OBJECTIVES General objective The aim of this study is to evaluate the gut microbiota of resistant hypertensive patients, compared to normotensive and hypertensive ones, and also to evaluate the gut microbiota response to medical intervention (Prebiotics) in resistant hypertensive patients.

Specific objectives

- To analyze which bacteria, colonize the resistant hypertensive intestine, comparing them to the microbiota bacteria of normotensive and hypertensive controlled patients;

- To assess the patients' nutritional status studied and correlate it with their microbiota;

- To correlate metabolic-biochemistry profile (including inflammatory markers) and peripheral and central hemodynamic parameters of the patients who will be studied with the results of their microbiota evaluation;

- To carry out the intervention with the Prebiotics formula and reassess the gut microbiota after the treatment of the hypertensive controlled and the resistant hypertensive group.

- To compare the microbiota of normotensive, hypertensive controlled and resistant hypertensive of Brazilian population studied with Australians.

MATERIALS AND METHODS The study shall be divided into two phases. The first phase will be a descriptive, observational cross-sectional study. The collection of material shall be carried out at the Hypertension Clinic of State Medical School at São José do Rio Preto (FAMERP), with the aim of evaluating the gut microbiota of normotensive, hypertensive controlled and resistant hypertensive patients. The second study will be a randomized, blinded, placebo-controlled crossover study, using prebiotics in resistant hypertensive patients during two periods of 4 weeks with a wash-out interval of 4 weeks.

Characteristics of the participants

Patients who are being monitored will be assessed at the Hypertension Clinic. The study will consist of 3 groups of participants:

1. 40 normotensive patients with systolic BP (SBP) < 140 mmHg and diastolic BP (DBP) < 90 mmHg at the office, without the use of antihypertensive drugs and evaluated through ambulatory blood pressure monitoring (ABPM) to confirm normotension (BP < 130/80 mmHg) and the exclusion of possible masked hypertension.

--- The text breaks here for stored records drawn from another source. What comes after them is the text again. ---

(** * Entity commands of another pipeline configuration, and the Max publish hook

    Shallow embedding of
    - [src/python/tank/deploy/tank_commands/get_entity_commands.py]
      ([GetEntityCommandsAction]: [run_noninteractive], [_get_cache_name],
      [_get_env_name], [_load_cached_data], [_parse_cached_commands]);
    - [src/starter_configs/sg_step_above_entity/hooks/max_publish_file.py]
      ([MaxPubPublishFile.execute]).

    The code is Python 2 (the hook writes the octal literal [0444]); the
    cache content is the byte string printed by the other configuration's
    tank command, so [str.splitlines] breaks lines at LF, CR and CR LF only,
    [str.split] and [str.lower] work byte by byte (ASCII). *)

From Stdlib Require Import String Ascii ZArith List.
From stdpp Require Import base gmap strings list pretty.
Import ListNotations.

Open Scope Z_scope.

(* ------------------------------------------------------------------ *)
(** ** Python string primitives *)

Module Py.

Definition LF : ascii := "010"%char.
Definition CR : ascii := "013"%char.
Definition DOLLAR : ascii := "$"%char.

(** [s + c] for a one-character string [c]. *)
Definition snoc (s : string) (c : ascii) : string := String.append s (String c EmptyString).

(** [str.splitlines()] (no [keepends]): the loop of CPython's
    [stringlib/split.h], with the current, not yet terminated line in [cur]. *)
Fixpoint splitlines_go (cur : string) (s : string) : list string :=
  match s with
  | EmptyString => if String.eqb cur EmptyString then [] else [cur]
  | String c rest =>
      if Ascii.eqb c CR then
        match rest with
        | String c' rest' =>
            if Ascii.eqb c' LF then cur :: splitlines_go EmptyString rest'
            else cur :: splitlines_go EmptyString rest
        | EmptyString => [cur]
        end
      else if Ascii.eqb c LF then cur :: splitlines_go EmptyString rest
      else splitlines_go (snoc cur c) rest
  end.

Definition splitlines (s : string) : list string := splitlines_go EmptyString s.

(** [str.split(sep)] for a one-character separator: always at least one
    piece. *)
Fixpoint split_go (sep : ascii) (cur : string) (s : string) : list string :=
  match s with
  | EmptyString => [cur]
  | String c rest =>
      if Ascii.eqb c sep then cur :: split_go sep EmptyString rest
      else split_go sep (snoc cur c) rest
  end.

Definition split (s : string) (sep : ascii) : list string := split_go sep EmptyString s.

(** [str.lower()] on a byte string: ASCII upper-case letters only. *)
Definition lower_char (c : ascii) : ascii :=
  let n := nat_of_ascii c in
  if (65 <=? n)%nat && (n <=? 90)%nat then ascii_of_nat (n + 32) else c.

Fixpoint lower (s : string) : string :=
  match s with
  | EmptyString => EmptyString
  | String c rest => String (lower_char c) (lower rest)
  end.

(** [str.startswith(prefix)]. *)
Definition startswith (s prefix : string) : bool := String.prefix prefix s.

(** [str(n)] for an [int]. *)
Definition str_int (n : Z) : string := pretty n.

End Py.

(* ------------------------------------------------------------------ *)
(** ** Errors and commands *)

(** A [SubprocessCalledProcessError]: exit code and captured output. *)
Record called_process_error := CPE { returncode : Z; output : string }.

(** The [TankError]s raised by the action, one constructor per [raise]
    site, carrying the values formatted into its message. *)
Inductive tank_error :=
  | ErrGetCacheContent (e : called_process_error)
      (* "Error while trying to get the cache content. Details: e Output: e.output" *)
  | ErrUpdateCache (e : called_process_error)
      (* "Failed to update the cache. Details: e Output: e.output" *)
  | ErrUpdatedCacheContent (e : called_process_error)
      (* "Failed to get the content of the updated cache. ..." *)
  | ErrMissingTokens (line : string) (commands_data : string)
      (* "The cache is missing tokens on the line ... Full cache: ..." *).

(** Exceptions that can leave [_load_cached_data]: a [TankError], or the
    [IndexError] of [entities[0]] on an empty entity list. *)
Inductive exn :=
  | TankError (e : tank_error)
  | IndexError.

(** A command: the dictionary [{"name": .., "title": .., "icon": ..}]. *)
Record command := Command { name : string; title : string; icon : string }.

#[global] Instance command_eq_dec : EqDecision command.
Proof. solve_decision. Defined.

(* ------------------------------------------------------------------ *)
(** ** [_parse_cached_commands] *)

Definition mk_command (tokens : list string) : command :=
  Command (nth 0 tokens EmptyString) (nth 1 tokens EmptyString) (nth 4 tokens EmptyString).

Fixpoint parse_lines (commands_data : string) (lines : list string)
  : tank_error + list command :=
  match lines with
  | [] => inr []
  | line :: lines' =>
      let tokens := Py.split line Py.DOLLAR in
      if (length tokens <? 5)%nat then inl (ErrMissingTokens line commands_data)
      else match parse_lines commands_data lines' with
           | inl e => inl e
           | inr cmds => inr (mk_command tokens :: cmds)
           end
  end.

Definition _parse_cached_commands (commands_data : string) : tank_error + list command :=
  parse_lines commands_data (Py.splitlines commands_data).

(* ------------------------------------------------------------------ *)
(** ** [_get_cache_name], [_get_env_name] *)

Definition _get_cache_name (platform entity_type : string) : string :=
  let platform_name :=
    if String.eqb platform "darwin" then "mac"%string
    else if String.eqb platform "win32" then "windows"%string
    else if Py.startswith platform "linux" then "linux"%string
    else platform in
  Py.lower (String.append "shotgun_"
              (String.append platform_name
                 (String.append "_" (String.append entity_type "_detailed.txt")))).

Definition _get_env_name (entity_type : string) : string :=
  String.append "shotgun_" (String.append (Py.lower entity_type) ".yml").

(* ------------------------------------------------------------------ *)
(** ** The external tank command and the action *)

(** What [execute_toolkit_command] gives back: the output of the command,
    or the [SubprocessCalledProcessError] it raises. *)
Inductive proc_result :=
  | Ok (out : string)
  | Failed (e : called_process_error).

(** One invocation of [execute_toolkit_command(pc_path, command, args)]. *)
Record call := Call { call_pc : string; call_command : string; call_args : list string }.

(** An entity [(entity_type, entity_id)]. *)
Abbreviation entity := (string * Z)%type.

Definition ERROR_CODE_CACHE_OUT_OF_DATE : Z := 1.
Definition ERROR_CODE_CACHE_NOT_FOUND : Z := 2.

Section Action.

(** The other pipeline configuration, seen from this process: its state
    (caches on disk, ...) and what running its tank command does. *)
Context {W : Type}.
Variable exec : W -> string -> string -> list string -> W * proc_result.
(** [sys.platform]. *)
Variable platform : string.

(** State threaded through the action: the world and the calls made. *)
Definition st : Type := (W * list call)%type.

(** State and exception monad. *)
Definition M (A : Type) : Type := st -> st * (exn + A).

Definition ret {A} (a : A) : M A := fun s => (s, inr a).
Definition bind {A B} (m : M A) (k : A -> M B) : M B :=
  fun s => match m s with
           | (s', inl x) => (s', inl x)
           | (s', inr a) => k a s'
           end.
Definition raise {A} (x : exn) : M A := fun s => (s, inl x).

Notation "'let!' x ':=' m 'in' k" := (bind m (fun x => k))
  (at level 200, x name, m at level 100, right associativity).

2. 40 controlled hypertensive patients using up to three antihypertensive drugs with SBP < 130 mmHg and DBP < 80 mmHg evaluated through ambulatory blood pressure monitoring (ABPM).

3. 40 resistant hypertensive patients defined by an uncontrolled BP in doctor's office (≥ 140/90 mmHg), despite the use of three or more antihypertensive drugs in appropriate doses, including preferably a diuretic, or the use of four or more drugs with blood pressure control. Patients will also be evaluated by the ABPM, which should present in SBP ≥130 mmHg and DBP ≥ 80 mmHg to be considered resistant hypertensive, otherwise they will be classified as controlled hypertensive. Resistant hypertension will be defined after the exclusion of causes of pseudo-resistance, i.e., inaccurate blood pressure measurement, white coat effect, non-therapeutic adherence, the use of drugs that can increase BP and secondary causes of arterial hypertension.